Task prompt.
Every line below that contains "Fixpoint" is to be copied.

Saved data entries
(** * AI-Resume-Analyzer: the text-to-skills pipeline and the suggestion engine

    A shallow embedding of [services/analyzer.py] and [services/suggestions.py].

    Conventions of the embedding.
    - A Python [str] is a [string]; its characters are the 7-bit ASCII ones:
      [lower], [\s], [\w] and [\d] act on the ASCII letters, blanks and digits
      and leave every other code untouched / unmatched.
    - A Python [set] of strings is a [gset string]; turning it into a list
      ([list(s)], [for x in s]) is [elements], whose order is as unspecified
      as the order of iteration of a Python set.
    - A Python [dict] with string keys is a [gmap]; a dict that is only
      iterated in insertion order ([EXPERIENCE_LEVELS], [ACTION_VERBS]) is an
      association list.
    - A [float] is the exact rational it stands for ([Q]); [round(x, 1)] is
      rounding to the nearest tenth, ties to even.
    - The [re] module is modelled by a backtracking matcher over the syntax
      the source's patterns use (section [Re]). *)

From Stdlib Require Import String Ascii List ZArith NArith QArith Qround Lia Bool.
From Stdlib Require Import DecimalString Sorted Permutation Lqa.
From stdpp Require Import gmap strings list.

Local Open Scope string_scope.
Local Open Scope list_scope.

(** ** Characters and strings, as Python's [str] methods act on them *)

Definition code (c : ascii) : N := N_of_ascii c.

Definition in_range (lo hi : N) (c : ascii) : bool :=
  ((lo <=? code c) && (code c <=? hi))%N.

Definition is_upper (c : ascii) : bool := in_range 65 90 c.
Definition is_lower (c : ascii) : bool := in_range 97 122 c.
Definition is_alpha (c : ascii) : bool := is_upper c || is_lower c.

(** [\d] *)
Definition is_digit (c : ascii) : bool := in_range 48 57 c.

(** [\s], [str.isspace]: tab, line feed, vertical tab, form feed, carriage
    return, the four separators 0x1c..0x1f, and the space. *)
Definition is_space (c : ascii) : bool :=
  in_range 9 13 c || in_range 28 31 c || (code c =? 32)%N.

(** [\w] *)
Definition is_word (c : ascii) : bool :=
  is_alpha c || is_digit c || (code c =? 95)%N.

Definition lower_char (c : ascii) : ascii :=
  if is_upper c then ascii_of_N (code c + 32) else c.

Definition upper_char (c : ascii) : ascii :=
  if is_lower c then ascii_of_N (code c - 32) else c.

(** [str.lower()] *)
Fixpoint lower (s : string) : string :=
  match s with
  | EmptyString => EmptyString
  | String c s' => String (lower_char c) (lower s')
  end.

(** [str.title()]: a cased character is upper-cased after an uncased one
    and lower-cased after a cased one. *)
Fixpoint title_from (prev_cased : bool) (s : string) : string :=
  match s with
  | EmptyString => EmptyString
  | String c s' =>
      String (if prev_cased then lower_char c else upper_char c)
             (title_from (is_alpha c) s')
  end.

Definition title (s : string) : string := title_from false s.

Definition is_empty (s : string) : bool :=
  match s with EmptyString => true | _ => false end.

Fixpoint lstrip (s : string) : string :=
  match s with
  | String c s' => if is_space c then lstrip s' else s
  | EmptyString => EmptyString
  end.

Fixpoint rstrip (s : string) : string :=
  match s with
  | EmptyString => EmptyString
  | String c s' =>
      let r := rstrip s' in
      if is_space c && is_empty r then EmptyString else String c r
  end.

(** [str.strip()] *)
Definition strip (s : string) : string := rstrip (lstrip s).

(** [str.split()] with no separator: the maximal runs of non-blank
    characters.  [cur] is the run being read, reversed. *)
Fixpoint rev_string (acc s : string) : string :=
  match s with
  | EmptyString => acc
  | String c s' => rev_string (String c acc) s'
  end.

Fixpoint split_from (cur : string) (s : string) : list string :=
  match s with
  | EmptyString => if is_empty cur then [] else [rev_string "" cur]
  | String c s' =>
      if is_space c
      then (if is_empty cur then split_from "" s'
            else rev_string "" cur :: split_from "" s')
      else split_from (String c cur) s'
  end.

Definition split (s : string) : list string := split_from "" s.

(** [sep.join(l)] *)
Fixpoint join (sep : string) (l : list string) : string :=
  match l with
  | [] => ""
  | [x] => x
  | x :: l' => x +:+ sep +:+ join sep l'
  end.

Answer space.
Fixpoint lower (s : string) : string :=
Fixpoint title_from (prev_cased : bool) (s : string) : string :=
Fixpoint lstrip (s : string) : string :=
Fixpoint rstrip (s : string) : string :=
Fixpoint rev_string (acc s : string) : string :=
Fixpoint split_from (cur : string) (s : string) : list string :=
Fixpoint join (sep : string) (l : list string) : string :=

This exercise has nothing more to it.